Anxiety an inherent part of the disease
One common problem with Meniere’s disease is the tremendous anxiety it engenders. Since the debilitating vertigo strikes unpredictably, many sufferers constantly fear that an attack may strike at any moment. Patients understandably dread another attack once they’ve experienced a hour or two, and many are afraid to go on with activities, such as driving a car or operating machinery. In severe bouts, some patients even momentarily pass out. Although usually mild, Meniere’s disease can become serious, especially for the few who get the dramatic drop attacks. Reassurance and support are an essential part of therapy. Medical experts encourage Meniere’s sufferers to carry on as usual, and to live, work and drive as normal between episodes. Although attacks come on unexpectedly, there is usually enough warning to allow sufferers to stop driving or put down a dangerous instrument.
Fluid over-drive mainly to blame
The most obvious abnormality in Meniere’s is distension of the ear’s endolymph spaces with increased fluid in the labyrinth chamber of the inner ear (SEE DIAGRAM). Known as endolymphatic hydrops, the fluid accumulation may occur because of excess endolymph production and insufficient absorption. The fluid build-up in the inner ear raptures a bit of membrane from time to time, allowing the endolymph (fluid rich in potassium) to mix with the outside bathing fluid or perilymph (poor in potassium). This mixing of fluids leads to a violent biochemical alteration that transiently paralyses the inner ear’s balance (vestibular) nerve, producing the vertigo. Once the fluid balance normalizes, the vertigo ceases.
Underlying causes unclear
While the precise causes of the fluid overdrive remain unclear, some ascribe it to a genetic or immunological flaw. (A minority of Meniere’s sufferers have a family history of the disease). The disorder can also arise from an ear injury or a blockage in the ear’s delicate canal system (e.g., due to temporal bone fracture, mumps or syphilis). Psychological factors such as tension, anxiety or emotional stress inevitably worsen attacks but do not actually cause them or the disease.
Acute Meniere’s episodes are best treated by staying in bed and taking anti-nauseants and sedatives. While nothing reliably stalls an attack, prevents future bouts, or slows the progress of this affliction, suggested therapies range from acupuncture and herbal remedies to diuretics, low-salt diets, vasodilators and electrical stimulation. Most treatments aim to decrease the vertigo and offset the hearing loss. For those who still have some useful hearing in the affected ear, there are various options that are considered after all medical therapy has been exhaustively tried. Surgery is a last resort for the small proportion in whom medical management fails.
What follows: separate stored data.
(* ===== verification/Store.v ===== *)
(** * The schema store ([internal/index/daemon/schema_store_*.go], [client_rpc.go];
    [vaulticdb/src/storage.rs])

    The database of the index daemon and its transactions, and the operations of
    [SchemaStore] that write batches of schema records and allocate revisions. The engine
    gives serializable transactions, so a transaction that commits is one step on the
    database: it reads and writes a view of the database and replaces it at the end. Every
    call can fail, and a commit can be refused, or applied without the answer arriving.
    The main theorems: records of immutable kinds are never changed by a batch whatever
    fails, a batch that succeeds is stored as a whole, and blocks of revisions are
    disjoint. *)
From stdpp Require Import base list numbers strings gmap.
From Stdlib Require Import ZArith Lia.
From S2P Require Import Prelude Codec Sha256 Keys KeyParse Records Validate.

Module Store.

(** ** The database *)

Record Mutation := { m_Key : bytes; m_Value : bytes }.
#[export] Instance Mutation_eq_dec : EqDecision Mutation.
Proof. solve_decision. Defined.

Record IdempotencyRecord := { ir_operation : string; ir_request_sha256 : bytes; ir_durable : bool }.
Future research may help to uncover the precise causes of this disorder, and permit more accurate treatment targeted to the causes, which may some day help to alleviate the discomfort due to Meniere’s disease.
Self-help groups, such as one at a University of Toronto teaching hospital, are morale boosters that allow patients to share problems, receive expert advice and learn stress management strategies.